== Work instruction ==
Scan the entries below and count the lines holding the string "Hrow". Supply only the number.

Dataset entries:
• • • • •

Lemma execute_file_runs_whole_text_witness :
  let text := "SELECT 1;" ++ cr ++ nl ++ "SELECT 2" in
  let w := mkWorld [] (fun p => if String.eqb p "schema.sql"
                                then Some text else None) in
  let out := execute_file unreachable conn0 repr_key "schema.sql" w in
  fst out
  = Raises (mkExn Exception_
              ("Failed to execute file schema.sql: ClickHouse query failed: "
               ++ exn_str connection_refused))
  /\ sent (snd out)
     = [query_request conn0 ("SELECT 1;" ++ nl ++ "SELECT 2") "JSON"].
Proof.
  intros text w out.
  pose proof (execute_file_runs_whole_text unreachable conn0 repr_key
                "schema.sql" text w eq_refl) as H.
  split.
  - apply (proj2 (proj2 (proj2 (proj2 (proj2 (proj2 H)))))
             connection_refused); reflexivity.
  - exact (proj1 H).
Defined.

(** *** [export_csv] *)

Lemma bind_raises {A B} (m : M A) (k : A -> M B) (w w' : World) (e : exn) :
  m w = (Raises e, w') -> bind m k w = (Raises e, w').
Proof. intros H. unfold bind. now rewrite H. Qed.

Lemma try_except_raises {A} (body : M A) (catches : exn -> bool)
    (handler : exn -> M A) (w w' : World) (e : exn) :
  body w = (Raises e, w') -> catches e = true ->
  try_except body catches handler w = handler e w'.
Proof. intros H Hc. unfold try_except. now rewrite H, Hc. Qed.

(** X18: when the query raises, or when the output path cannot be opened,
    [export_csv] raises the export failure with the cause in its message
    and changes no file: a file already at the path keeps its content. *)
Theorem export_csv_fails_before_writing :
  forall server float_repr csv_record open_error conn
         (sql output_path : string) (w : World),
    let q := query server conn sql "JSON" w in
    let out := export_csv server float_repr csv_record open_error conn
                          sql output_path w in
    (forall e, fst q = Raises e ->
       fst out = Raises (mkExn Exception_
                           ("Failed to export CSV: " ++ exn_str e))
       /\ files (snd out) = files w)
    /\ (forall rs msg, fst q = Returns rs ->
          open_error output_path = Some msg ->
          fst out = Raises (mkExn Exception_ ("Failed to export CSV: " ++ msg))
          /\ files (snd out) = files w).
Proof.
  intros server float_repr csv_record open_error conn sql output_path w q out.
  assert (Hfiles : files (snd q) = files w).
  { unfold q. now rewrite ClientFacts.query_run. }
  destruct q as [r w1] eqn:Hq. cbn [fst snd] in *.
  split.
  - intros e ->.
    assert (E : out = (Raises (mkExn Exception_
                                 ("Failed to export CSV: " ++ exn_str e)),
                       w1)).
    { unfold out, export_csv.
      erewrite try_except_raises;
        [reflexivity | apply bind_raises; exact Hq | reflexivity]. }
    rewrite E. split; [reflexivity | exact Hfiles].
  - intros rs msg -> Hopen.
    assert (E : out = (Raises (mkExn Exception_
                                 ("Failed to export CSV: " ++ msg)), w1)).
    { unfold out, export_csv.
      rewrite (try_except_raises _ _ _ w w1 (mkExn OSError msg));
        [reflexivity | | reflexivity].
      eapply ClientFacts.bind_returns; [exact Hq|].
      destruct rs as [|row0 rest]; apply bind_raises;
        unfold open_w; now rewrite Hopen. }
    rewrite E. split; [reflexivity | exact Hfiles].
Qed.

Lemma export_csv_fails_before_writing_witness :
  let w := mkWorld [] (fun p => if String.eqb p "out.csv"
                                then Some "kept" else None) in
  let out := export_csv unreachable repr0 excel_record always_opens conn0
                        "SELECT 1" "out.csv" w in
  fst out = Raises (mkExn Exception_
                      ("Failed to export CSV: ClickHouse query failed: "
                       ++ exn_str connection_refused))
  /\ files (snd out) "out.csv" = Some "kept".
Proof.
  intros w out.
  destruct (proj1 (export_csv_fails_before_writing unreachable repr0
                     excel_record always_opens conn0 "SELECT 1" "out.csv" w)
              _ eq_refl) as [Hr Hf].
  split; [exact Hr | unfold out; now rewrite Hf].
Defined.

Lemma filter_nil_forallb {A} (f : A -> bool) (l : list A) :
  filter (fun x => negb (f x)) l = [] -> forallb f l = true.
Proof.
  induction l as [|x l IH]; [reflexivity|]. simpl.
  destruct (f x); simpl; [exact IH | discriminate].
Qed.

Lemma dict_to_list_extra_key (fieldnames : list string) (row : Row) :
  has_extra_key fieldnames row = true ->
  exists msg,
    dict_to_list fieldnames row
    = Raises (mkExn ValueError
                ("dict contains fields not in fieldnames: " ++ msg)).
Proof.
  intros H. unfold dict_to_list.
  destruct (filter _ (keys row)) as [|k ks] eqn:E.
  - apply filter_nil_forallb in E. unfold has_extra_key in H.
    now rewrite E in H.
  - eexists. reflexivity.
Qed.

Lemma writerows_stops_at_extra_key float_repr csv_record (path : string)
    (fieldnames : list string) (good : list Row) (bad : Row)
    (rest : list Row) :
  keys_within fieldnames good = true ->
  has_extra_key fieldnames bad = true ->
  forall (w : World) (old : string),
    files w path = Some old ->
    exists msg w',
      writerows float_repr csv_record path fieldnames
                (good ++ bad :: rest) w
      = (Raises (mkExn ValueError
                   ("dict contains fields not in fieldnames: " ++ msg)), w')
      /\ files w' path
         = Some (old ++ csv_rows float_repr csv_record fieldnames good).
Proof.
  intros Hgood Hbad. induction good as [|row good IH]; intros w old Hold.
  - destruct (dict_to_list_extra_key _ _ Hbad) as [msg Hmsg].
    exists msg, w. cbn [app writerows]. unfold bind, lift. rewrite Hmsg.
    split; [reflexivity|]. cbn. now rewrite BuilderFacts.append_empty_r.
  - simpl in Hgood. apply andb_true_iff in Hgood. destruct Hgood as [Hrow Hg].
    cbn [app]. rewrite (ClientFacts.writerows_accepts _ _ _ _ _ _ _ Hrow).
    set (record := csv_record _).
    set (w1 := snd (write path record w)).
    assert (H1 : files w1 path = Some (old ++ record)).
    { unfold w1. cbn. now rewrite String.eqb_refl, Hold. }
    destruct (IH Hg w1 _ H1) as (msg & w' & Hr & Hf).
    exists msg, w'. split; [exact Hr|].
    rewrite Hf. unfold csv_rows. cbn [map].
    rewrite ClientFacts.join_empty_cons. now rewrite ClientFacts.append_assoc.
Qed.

• • • • •

== Solution for this task ==
2